What the task asks:
Across the following data, state how many lines include the word "where". Provide the number alone.
* * *
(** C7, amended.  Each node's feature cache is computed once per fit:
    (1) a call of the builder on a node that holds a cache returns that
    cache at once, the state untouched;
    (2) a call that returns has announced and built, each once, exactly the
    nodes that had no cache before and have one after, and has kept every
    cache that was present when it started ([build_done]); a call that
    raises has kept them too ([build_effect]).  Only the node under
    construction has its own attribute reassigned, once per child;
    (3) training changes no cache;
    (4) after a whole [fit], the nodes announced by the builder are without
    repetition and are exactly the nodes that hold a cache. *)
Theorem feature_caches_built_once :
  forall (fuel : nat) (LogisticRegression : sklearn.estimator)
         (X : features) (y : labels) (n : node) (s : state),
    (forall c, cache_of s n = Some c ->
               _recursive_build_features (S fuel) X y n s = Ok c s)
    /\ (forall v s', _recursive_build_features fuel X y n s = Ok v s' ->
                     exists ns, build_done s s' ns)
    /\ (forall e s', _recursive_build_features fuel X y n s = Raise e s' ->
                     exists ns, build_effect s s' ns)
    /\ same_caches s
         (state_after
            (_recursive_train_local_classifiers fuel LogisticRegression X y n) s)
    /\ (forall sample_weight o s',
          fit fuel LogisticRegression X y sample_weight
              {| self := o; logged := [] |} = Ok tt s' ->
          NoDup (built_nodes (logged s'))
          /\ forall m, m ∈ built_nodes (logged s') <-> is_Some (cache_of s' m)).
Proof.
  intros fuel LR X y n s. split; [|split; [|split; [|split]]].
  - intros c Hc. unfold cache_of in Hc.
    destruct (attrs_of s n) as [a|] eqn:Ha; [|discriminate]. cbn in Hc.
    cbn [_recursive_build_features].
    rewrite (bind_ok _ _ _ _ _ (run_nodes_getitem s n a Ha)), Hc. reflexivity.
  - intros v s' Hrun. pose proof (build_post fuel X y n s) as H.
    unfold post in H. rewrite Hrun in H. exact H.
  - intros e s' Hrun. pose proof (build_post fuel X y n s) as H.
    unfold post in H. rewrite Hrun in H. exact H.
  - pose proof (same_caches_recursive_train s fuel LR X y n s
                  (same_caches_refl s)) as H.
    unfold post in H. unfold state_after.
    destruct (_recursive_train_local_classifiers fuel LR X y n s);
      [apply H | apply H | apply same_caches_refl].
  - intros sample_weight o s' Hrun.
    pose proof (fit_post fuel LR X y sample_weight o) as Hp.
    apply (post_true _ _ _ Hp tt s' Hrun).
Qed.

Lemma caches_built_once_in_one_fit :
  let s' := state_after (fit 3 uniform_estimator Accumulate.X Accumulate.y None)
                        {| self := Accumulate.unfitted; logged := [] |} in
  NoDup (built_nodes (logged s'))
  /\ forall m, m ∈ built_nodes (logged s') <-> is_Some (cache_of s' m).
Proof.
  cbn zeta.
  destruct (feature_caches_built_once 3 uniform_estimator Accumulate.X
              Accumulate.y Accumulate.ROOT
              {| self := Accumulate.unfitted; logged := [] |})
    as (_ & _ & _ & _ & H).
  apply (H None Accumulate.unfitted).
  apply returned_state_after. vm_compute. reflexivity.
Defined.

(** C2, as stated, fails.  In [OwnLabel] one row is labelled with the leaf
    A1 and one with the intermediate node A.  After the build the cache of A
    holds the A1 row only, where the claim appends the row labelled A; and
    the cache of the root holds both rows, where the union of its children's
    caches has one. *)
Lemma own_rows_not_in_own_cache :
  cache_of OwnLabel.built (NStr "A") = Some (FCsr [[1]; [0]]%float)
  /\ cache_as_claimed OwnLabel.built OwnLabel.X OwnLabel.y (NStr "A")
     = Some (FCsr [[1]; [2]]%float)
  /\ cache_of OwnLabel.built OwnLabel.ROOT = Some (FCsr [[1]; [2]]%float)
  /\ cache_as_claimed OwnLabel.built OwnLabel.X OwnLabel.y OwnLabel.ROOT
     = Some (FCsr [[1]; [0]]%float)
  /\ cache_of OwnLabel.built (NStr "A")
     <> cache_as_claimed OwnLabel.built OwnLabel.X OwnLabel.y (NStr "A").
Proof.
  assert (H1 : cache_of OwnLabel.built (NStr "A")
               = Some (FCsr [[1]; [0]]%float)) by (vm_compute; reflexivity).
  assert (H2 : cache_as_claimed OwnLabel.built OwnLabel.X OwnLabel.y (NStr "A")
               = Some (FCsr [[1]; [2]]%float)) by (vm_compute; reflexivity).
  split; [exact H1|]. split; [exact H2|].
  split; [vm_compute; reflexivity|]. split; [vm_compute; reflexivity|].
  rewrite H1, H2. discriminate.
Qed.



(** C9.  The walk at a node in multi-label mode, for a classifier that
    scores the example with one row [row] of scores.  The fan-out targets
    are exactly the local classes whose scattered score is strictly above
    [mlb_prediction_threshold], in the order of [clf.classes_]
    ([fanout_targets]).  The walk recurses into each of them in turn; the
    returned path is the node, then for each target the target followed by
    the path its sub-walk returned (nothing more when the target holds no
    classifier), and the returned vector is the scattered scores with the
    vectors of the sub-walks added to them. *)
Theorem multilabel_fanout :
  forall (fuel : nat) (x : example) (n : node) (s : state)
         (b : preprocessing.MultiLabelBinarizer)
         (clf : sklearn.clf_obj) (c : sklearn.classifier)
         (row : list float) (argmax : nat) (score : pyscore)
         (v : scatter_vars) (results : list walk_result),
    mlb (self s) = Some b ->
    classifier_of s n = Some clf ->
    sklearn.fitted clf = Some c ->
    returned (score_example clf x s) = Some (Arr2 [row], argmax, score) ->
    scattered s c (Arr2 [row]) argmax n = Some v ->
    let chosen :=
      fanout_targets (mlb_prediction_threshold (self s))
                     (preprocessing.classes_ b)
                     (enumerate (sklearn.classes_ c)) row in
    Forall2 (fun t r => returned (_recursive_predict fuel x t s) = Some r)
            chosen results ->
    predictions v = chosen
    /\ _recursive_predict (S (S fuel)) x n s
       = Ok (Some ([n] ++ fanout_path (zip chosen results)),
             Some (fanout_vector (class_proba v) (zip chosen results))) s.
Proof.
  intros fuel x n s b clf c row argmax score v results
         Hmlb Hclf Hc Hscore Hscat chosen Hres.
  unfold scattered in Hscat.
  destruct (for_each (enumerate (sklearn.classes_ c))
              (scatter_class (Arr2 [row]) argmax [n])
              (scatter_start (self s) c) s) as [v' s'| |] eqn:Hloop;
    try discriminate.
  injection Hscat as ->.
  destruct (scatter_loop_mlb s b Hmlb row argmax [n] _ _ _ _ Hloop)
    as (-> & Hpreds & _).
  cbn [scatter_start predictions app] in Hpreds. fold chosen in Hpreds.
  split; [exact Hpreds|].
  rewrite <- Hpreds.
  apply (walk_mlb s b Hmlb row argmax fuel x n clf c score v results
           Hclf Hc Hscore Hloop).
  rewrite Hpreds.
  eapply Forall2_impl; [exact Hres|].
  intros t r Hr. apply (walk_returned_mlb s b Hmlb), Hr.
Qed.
* * *
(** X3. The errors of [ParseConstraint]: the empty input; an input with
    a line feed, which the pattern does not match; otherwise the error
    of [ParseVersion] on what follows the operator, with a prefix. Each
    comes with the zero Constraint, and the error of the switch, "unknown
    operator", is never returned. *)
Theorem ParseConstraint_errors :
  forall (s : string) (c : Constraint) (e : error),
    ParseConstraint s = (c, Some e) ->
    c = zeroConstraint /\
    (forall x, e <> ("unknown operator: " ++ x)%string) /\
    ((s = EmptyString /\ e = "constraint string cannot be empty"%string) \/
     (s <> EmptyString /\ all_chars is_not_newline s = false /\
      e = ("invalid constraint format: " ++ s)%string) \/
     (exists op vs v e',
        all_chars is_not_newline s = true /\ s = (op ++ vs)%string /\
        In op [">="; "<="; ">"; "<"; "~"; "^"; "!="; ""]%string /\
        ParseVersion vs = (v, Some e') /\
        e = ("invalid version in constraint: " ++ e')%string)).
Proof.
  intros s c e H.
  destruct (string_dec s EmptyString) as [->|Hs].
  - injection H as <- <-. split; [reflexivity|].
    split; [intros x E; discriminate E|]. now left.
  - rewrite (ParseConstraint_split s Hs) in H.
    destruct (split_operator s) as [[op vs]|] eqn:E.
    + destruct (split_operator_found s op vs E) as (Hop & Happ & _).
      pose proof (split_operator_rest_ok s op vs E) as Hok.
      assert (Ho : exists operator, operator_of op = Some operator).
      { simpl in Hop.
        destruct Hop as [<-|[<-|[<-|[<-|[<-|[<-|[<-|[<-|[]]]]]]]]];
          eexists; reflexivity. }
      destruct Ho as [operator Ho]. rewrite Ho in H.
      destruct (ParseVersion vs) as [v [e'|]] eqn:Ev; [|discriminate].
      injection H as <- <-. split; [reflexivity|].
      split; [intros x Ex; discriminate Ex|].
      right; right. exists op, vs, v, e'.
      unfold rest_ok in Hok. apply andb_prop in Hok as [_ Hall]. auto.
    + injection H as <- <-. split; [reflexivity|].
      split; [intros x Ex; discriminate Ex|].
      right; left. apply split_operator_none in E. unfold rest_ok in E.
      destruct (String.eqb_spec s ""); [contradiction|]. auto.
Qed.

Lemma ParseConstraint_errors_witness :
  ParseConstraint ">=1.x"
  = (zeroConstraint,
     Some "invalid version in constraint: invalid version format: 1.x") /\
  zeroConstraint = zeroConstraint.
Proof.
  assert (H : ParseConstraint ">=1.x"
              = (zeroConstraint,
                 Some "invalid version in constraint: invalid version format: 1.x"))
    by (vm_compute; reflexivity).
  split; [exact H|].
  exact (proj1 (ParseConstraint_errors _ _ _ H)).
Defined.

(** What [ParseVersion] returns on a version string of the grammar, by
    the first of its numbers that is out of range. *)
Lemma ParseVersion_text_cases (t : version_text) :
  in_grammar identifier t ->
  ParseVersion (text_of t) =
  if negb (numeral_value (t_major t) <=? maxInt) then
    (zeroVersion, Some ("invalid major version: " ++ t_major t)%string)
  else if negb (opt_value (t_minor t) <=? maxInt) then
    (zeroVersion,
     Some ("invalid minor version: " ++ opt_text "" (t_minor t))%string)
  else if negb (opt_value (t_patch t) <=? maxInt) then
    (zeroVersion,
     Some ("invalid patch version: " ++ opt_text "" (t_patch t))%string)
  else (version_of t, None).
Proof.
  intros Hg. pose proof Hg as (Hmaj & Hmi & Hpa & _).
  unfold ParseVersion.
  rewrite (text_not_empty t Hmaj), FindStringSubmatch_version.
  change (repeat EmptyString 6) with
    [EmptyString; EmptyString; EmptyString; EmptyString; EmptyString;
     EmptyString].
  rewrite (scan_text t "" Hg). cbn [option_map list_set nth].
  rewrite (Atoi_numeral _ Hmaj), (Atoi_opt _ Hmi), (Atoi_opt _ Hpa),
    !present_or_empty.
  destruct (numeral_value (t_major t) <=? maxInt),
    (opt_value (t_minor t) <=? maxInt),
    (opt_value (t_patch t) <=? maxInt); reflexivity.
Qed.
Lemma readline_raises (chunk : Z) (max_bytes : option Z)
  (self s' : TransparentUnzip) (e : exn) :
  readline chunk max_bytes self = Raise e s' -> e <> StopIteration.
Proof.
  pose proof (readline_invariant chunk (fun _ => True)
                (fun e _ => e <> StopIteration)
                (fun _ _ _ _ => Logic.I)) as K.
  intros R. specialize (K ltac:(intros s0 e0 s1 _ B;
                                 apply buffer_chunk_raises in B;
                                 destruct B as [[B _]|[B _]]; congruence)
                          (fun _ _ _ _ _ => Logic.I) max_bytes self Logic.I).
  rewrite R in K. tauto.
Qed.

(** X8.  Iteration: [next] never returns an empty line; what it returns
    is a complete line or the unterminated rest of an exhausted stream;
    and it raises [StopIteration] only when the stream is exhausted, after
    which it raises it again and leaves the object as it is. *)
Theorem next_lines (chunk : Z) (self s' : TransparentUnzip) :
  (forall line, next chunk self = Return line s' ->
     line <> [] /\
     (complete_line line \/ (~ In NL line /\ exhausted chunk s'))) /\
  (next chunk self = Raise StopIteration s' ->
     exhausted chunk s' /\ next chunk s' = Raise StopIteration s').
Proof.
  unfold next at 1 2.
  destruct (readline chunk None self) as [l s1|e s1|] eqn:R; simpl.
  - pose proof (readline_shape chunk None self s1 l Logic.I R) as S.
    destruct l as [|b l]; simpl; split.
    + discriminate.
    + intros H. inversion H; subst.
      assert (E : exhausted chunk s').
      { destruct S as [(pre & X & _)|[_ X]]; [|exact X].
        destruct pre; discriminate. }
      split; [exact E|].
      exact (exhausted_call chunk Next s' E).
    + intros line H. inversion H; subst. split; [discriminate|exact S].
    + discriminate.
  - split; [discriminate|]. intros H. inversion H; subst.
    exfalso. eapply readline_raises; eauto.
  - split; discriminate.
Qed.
* * *
Response:
2